ASSIGNMENT:
From the line with "- intros (r'" to the final line, print the records exactly as they are.

DATA SUPPLIED:

^^^^^^^^

Lemma udp_deliver up down (r : @relay AddrPort _ _) p pkt payload now :
  relay_ok r -> loop r = RRead -> listening r = true -> up (received pkt) = Some payload ->
  exists r' s, udp_run up down (deliver p pkt now) r = Some r'
    /\ to_upstream r' = to_upstream r ++ [(p, payload)] /\ to_peer r' = to_peer r
    /\ loop r' = RRead /\ listening r' = true /\ table r' !! p = Some s.
Proof.
  intros Hok Hl Hlis Hup. unfold deliver, udp_run. cbn [steps].
  unfold udp_step at 1. rewrite Hl, Hlis, Hup.
  assert (exists s r1 x, usession_for p (Ok tt) now r = (Ok s, r1) /\ objs r1 !! s = Some x /\
    peer x = p /\ upstream_open x = true /\ to_upstream r1 = to_upstream r /\
    to_peer r1 = to_peer r /\ listening r1 = true /\ table r1 !! p = Some s)
    as (s & r1 & x & -> & Hx & <- & Ho & Ht & Htp & Hlis1 & Htab).
  { unfold usession_for. destruct (table r !! p) as [s|] eqn:Hp.
    - destruct (ok_table _ Hok _ _ Hp) as (x & Hx & Hpx & Ho & _).
      exists s, r, x. by split_and!.
    - eexists _, _, (mkUsession p true now PRead). split; [done|]. simpl.
      split_and!; try done; [by rewrite lookup_app_r, Nat.sub_diag by lia|apply lookup_insert_eq]. }
  cbn -[received]. rewrite list_lookup_alter_eq, Hx. cbn -[received]. rewrite Ho. cbn -[received].
  eexists _, s. split; [done|]. cbn. by rewrite Ht, Htp.
Qed.

Lemma udp_answer up down (r : @relay AddrPort _ _) s x pkt out now :
  objs r !! s = Some x -> pump x = PRead -> upstream_open x = true -> listening r = true ->
  down (received pkt) = Some out ->
  exists r', udp_run up down (answer s pkt now) r = Some r'
    /\ to_peer r' = to_peer r ++ [(peer x, out)] /\ to_upstream r' = to_upstream r.
Proof.
  intros Hx Hp Ho Hlis Hd. unfold answer. cbn -[received].
  unfold pump_step. rewrite Hx, Hp, Ho, Hd. cbn -[received].
  rewrite !list_lookup_alter_eq, Hx. cbn -[received].
  rewrite !list_lookup_alter_eq, Hx. cbn -[received]. rewrite Hlis.
  eexists. by split_and!.
Qed.

(** C31: The server's relay writes to the target only payloads that arrived
    sealed with the token for the client-to-server direction, and the client's
    relay hands to local peers only payloads that arrived sealed for the
    opposite one. *)
Theorem udp_relays_authentic token ls (sr cr : @relay AddrPort _ _) :
  (serveUDP token ls new_relay = Some sr -> forall p b, (p, b) ∈ to_upstream sr ->
     exists pkt dialed now, Datagram p pkt dialed now ∈ ls /\
       received pkt = SealDatagram token ClientToServer b) /\
  (runUDP token ls new_relay = Some cr -> forall p b, (p, b) ∈ to_peer cr ->
     exists s pkt, UpstreamDatagram s pkt ∈ ls /\
       received pkt = SealDatagram token ServerToClient b).
Proof.
  split.
  - intros Hrun p b Hin. pose proof (udp_run_forwards _ _ _ _ _ new_relay_ok Hrun) as Hsub.
    simpl in Hsub. assert (Hin' : (p, b) ∈ arrivals (serveUDP_up token) ls).
    { eapply elem_of_sublist; [|exact Hsub]. set_solver. }
    unfold arrivals in Hin'. apply list_elem_of_omap in Hin' as (l & Hl & Hf).
    destruct l; try done. destruct (serveUDP_up token (received pkt)) eqn:Hup; simplify_eq/=.
    apply OpenDatagram_Some in Hup. eauto.
  - intros Hrun p b Hin.
    assert (Hrep : replies_ok (runUDP_down token) [] (@new_relay AddrPort _ _)) by (split; set_solver).
    destruct (rep_sent _ _ _ (udp_run_replies _ _ _ _ _ _ Hrun Hrep) _ _ Hin)
      as (s & pkt & Hl & Hd & _). apply OpenDatagram_Some in Hd. eauto.
Qed.

(** C32: A datagram a local peer [p] sends to a running client relay is written
    to the tunnel sealed; when it reaches a running server relay from [q], the
    target gets the original payload on the session of [q].  A datagram the
    target answers on an open session [s] of the server is written back to
    the peer of [s] sealed, and the client's session that receives it hands
    the original bytes to its own peer. *)
Theorem datagram_crosses_tunnel token (cr sr : @relay AddrPort _ _) p q payload now :
  relay_ok cr -> relay_ok sr -> loop cr = RRead -> loop sr = RRead ->
  listening cr = true -> listening sr = true ->
  (DatagramOverhead + length payload <= maxDatagramSize)%nat ->
  (exists cr' sr' wire,
    runUDP token (deliver p payload now) cr = Some cr'
    /\ to_upstream cr' = to_upstream cr ++ [(p, wire)]
    /\ serveUDP token (deliver q wire now) sr = Some sr'
    /\ to_upstream sr' = to_upstream sr ++ [(q, payload)])
  /\ (forall s x c y,
    objs sr !! s = Some x -> pump x = PRead -> upstream_open x = true ->
    objs cr !! c = Some y -> pump y = PRead -> upstream_open y = true ->
    exists sr' cr' wire,
      serveUDP token (answer s payload now) sr = Some sr'
      /\ to_peer sr' = to_peer sr ++ [(peer x, wire)]
      /\ runUDP token (answer c wire now) cr = Some cr'
      /\ to_peer cr' = to_peer cr ++ [(peer y, payload)]).
Proof.
  intros Hc Hs Hlc Hls Hoc Hos Hlen.
  assert (Hpay : received payload = payload) by (apply received_small; lia).
  assert (Hwire : forall dir, received (SealDatagram token dir payload) = SealDatagram token dir payload).
  { intros dir. apply received_small. by rewrite length_SealDatagram. }
  split.
  - destruct (udp_deliver (runUDP_up token) (runUDP_down token) cr p payload
      (SealDatagram token ClientToServer payload) now) as (cr' & ? & Hcr & Hct & _); try done.
    { unfold runUDP_up. by rewrite Hpay. }
    destruct (udp_deliver (serveUDP_up token) (serveUDP_down token) sr q
      (SealDatagram token ClientToServer payload) payload now) as (sr' & ? & Hsr & Hst & _); try done.
    { unfold serveUDP_up. rewrite Hwire. by apply OpenDatagram_Some. }
    by exists cr', sr', (SealDatagram token ClientToServer payload).
  - intros s x c y Hx Hxp Hxo Hy Hyp Hyo.
    destruct (udp_answer (serveUDP_up token) (serveUDP_down token) sr s x payload
      (SealDatagram token ServerToClient payload) now) as (sr' & Hsr & Hst & _); try done.
    { unfold serveUDP_down. by rewrite Hpay. }
    destruct (udp_answer (runUDP_up token) (runUDP_down token) cr c y
      (SealDatagram token ServerToClient payload) payload now) as (cr' & Hcr & Hct & _); try done.
    { unfold runUDP_down. rewrite Hwire. by apply OpenDatagram_Some. }
    by exists sr', cr', (SealDatagram token ServerToClient payload).
Qed.
(* ===== verification/Dialer.v ===== *)
(** * Package [transport]: the session dialer at work
      (src/internal/transport/session.go, client.go)

    [Session.v] is the abstract dialer: its methods are atomic functions of a
    state.  Here are the methods as the code has them, programs over any
    [muxSession] whose fields are only touched under the mutex, the two
    implementations of [muxSession], and the client's goroutines: one per
    local connection, and the one that closes the dialer.  Every interleaving
    of their single operations is a run of the abstract dialer that makes the
    same calls on the same sessions, and what they relay to has
    authenticated. *)

From S2P Require Import Session.
From S2P Require Import Prelude Lts GoLib Sha256 Proto Config Prog Net Auth TlsUtil Monitor Transport.

(** ** The interfaces *)

(** [muxSession]. *)
Class muxSession (T : Type) : Type := {
  mux_id : T -> nat;   (* the smux session or QUIC connection *)
  open : T -> prog netE (result nat);
  isClosed : T -> prog netE bool;
  close : T -> prog netE unit;
}.

(** [EPipe] is what hands a connection to the relay. *)
Definition no_pipe (e : event) : Prop := match e with EPipe _ _ => False | _ => True end.

(** Sessions are counted: starting [s] is 1, closing it is -1. *)
Definition counts (o : option nat) (s : nat) : Z := if decide (o = Some s) then 1 else 0.
Definition balance (s : nat) (e : event) : Z :=
  match e with
  | ESmuxClient _ _ (Ok s') | EDialQUIC _ (Ok s') => counts (Some s') s
  | ESmuxClose s' | ECloseWithError s' => - counts (Some s') s
  | _ => 0
  end.

(** Neither. *)
Definition quiet (e : event) : Prop := no_pipe e /\ forall s, balance s e = 0%Z.

(** What the dialer relies on: opening asks the session for a stream, and
    closes it again when it fails; asking and closing do nothing else. *)
Class muxSession_laws (T : Type) `{muxSession T} : Prop := {
  open_asks x : match open x with Ret _ => False | Vis _ _ => True end;
  open_only x : only quiet (open x);
  open_ok x tr st : runs (open x) tr (Ok st) -> EOpen (mux_id x) (Ok st) ∈ tr;
  open_fails x tr err st :
    runs (open x) tr (Err err) -> EOpen (mux_id x) (Ok st) ∈ tr -> EClose st ∈ tr;
  isClosed_only x : only (fun e => exists b, e = EIsClosed (mux_id x) b) (isClosed x);
  close_only x : only (fun e => e = ESmuxClose (mux_id x) \/ e = ECloseWithError (mux_id x)) (close x);
  close_once x s tr u : runs (close x) tr u -> total (balance s) tr = Z.opp (counts (Some (mux_id x)) s);
}.

Record smuxSession : Type := mkSmuxSession { smux : nat }.
Record quicSession : Type := mkQuicSession { quic : nat }.

#[export] Instance smuxSession_mux : muxSession smuxSession := {|
  mux_id := smux;
  open s := smuxSession_open (smux s);
  isClosed s := call (IsClosed (smux s));
  close s := call (SmuxClose (smux s));
|}.

#[export] Instance quicSession_mux : muxSession quicSession := {|
  mux_id := quic;
  open s := quicSession_open (quic s);
  isClosed s := call (IsClosed (quic s));
  close s := call (CloseWithError (quic s));
|}.

#[export] Instance smuxSession_mux_laws : muxSession_laws smuxSession.
Proof.
  split; intros x.
  - done.
  - by apply only_call.
  - by intros tr st [_ ->]%runs_call; constructor.
  - by intros tr err st [_ ->]%runs_call; rewrite list_elem_of_singleton.
  - apply only_call. eauto.
  - apply only_call. auto.
  - intros s tr u [_ ->]%runs_call. cbn. lia.
Qed.

#[export] Instance quicSession_mux_laws : muxSession_laws quicSession.
Proof.
  split; intros x; cbn [open isClosed close mux_id quicSession_mux].
  - done.
  - unfold quicSession_open. only_all.
  - unfold quicSession_open. intros tr st H. net_runs H; find_in_trace.
  - unfold quicSession_open. intros tr err st H. net_runs H; intros Hin; in_trace Hin; find_in_trace.
  - apply only_call. eauto.
  - apply only_call. auto.
  - intros s tr u [_ ->]%runs_call. cbn. lia.
Qed.

(** How a client gets a new session: [c.connectMux], [c.connectQUIC].  The
    connection has authenticated before the session exists. *)
Section connector.
Context `{M : Mac} {KeyPair : Type}.

Definition connect_proof (c : @client KeyPair) (tr : list event) : Prop :=
  exists conn pre hs post, tr = pre ++ hs ++ post /\ client_authenticated c conn hs.

Class connector (c : @client KeyPair) (T : Type) `{!muxSession T} : Type := {
  connect : prog netE (result T);
  connect_proves tr x : runs connect tr (Ok x) -> connect_proof c tr;
  connect_only : only no_pipe connect;
  connect_once s tr r : runs connect tr r ->
    total (balance s) tr = match r with Ok x => counts (Some (mux_id x)) s | Err _ => 0%Z end;
}.

Definition wrap {A B} (f : A -> B) (p : prog netE (result A)) : prog netE (result B) :=
  let! x := p or id; Ret (Ok (f x)).

Lemma runs_wrap_result {A B} (f : A -> B) p tr r :
  runs (wrap f p) tr r
  <-> exists r', runs p tr r' /\ r = match r' with Ok x => Ok (f x) | Err e => Err e end.
Proof using.
  clear. unfold wrap. rewrite runs_bind. split.
  - intros (t1 & t2 & r' & -> & Hp & Hr). exists r'. destruct r'; destruct Hr as [-> ->];
      by rewrite app_nil_r.
  - intros (r' & Hp & ->). exists tr, [], r'. rewrite app_nil_r. by destruct r'.
Qed.

Lemma clientHandshake_quiet conn token : only quiet (clientHandshake conn token).
Proof.
  unfold clientHandshake, handshake, then_err, ClientHandshake. only_all.
Qed.

#[local] Hint Resolve clientHandshake_quiet : gtun.

Lemma dialAuthenticated_quiet (c : @client KeyPair) : only quiet (dialAuthenticated c).
Proof.
  unfold dialAuthenticated, dialCarrier, dialStealth, kcpBlockCrypt, tuneKCP.
  only_all.
Qed.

^^^^^^^^

SOLVED PROBLEM:
  - intros (r' & Hp & ->). exists tr, [], r'. rewrite app_nil_r. by destruct r'.
Qed.

Lemma clientHandshake_quiet conn token : only quiet (clientHandshake conn token).
Proof.
  unfold clientHandshake, handshake, then_err, ClientHandshake. only_all.
Qed.

#[local] Hint Resolve clientHandshake_quiet : gtun.

Lemma dialAuthenticated_quiet (c : @client KeyPair) : only quiet (dialAuthenticated c).
Proof.
  unfold dialAuthenticated, dialCarrier, dialStealth, kcpBlockCrypt, tuneKCP.
  only_all.
Qed.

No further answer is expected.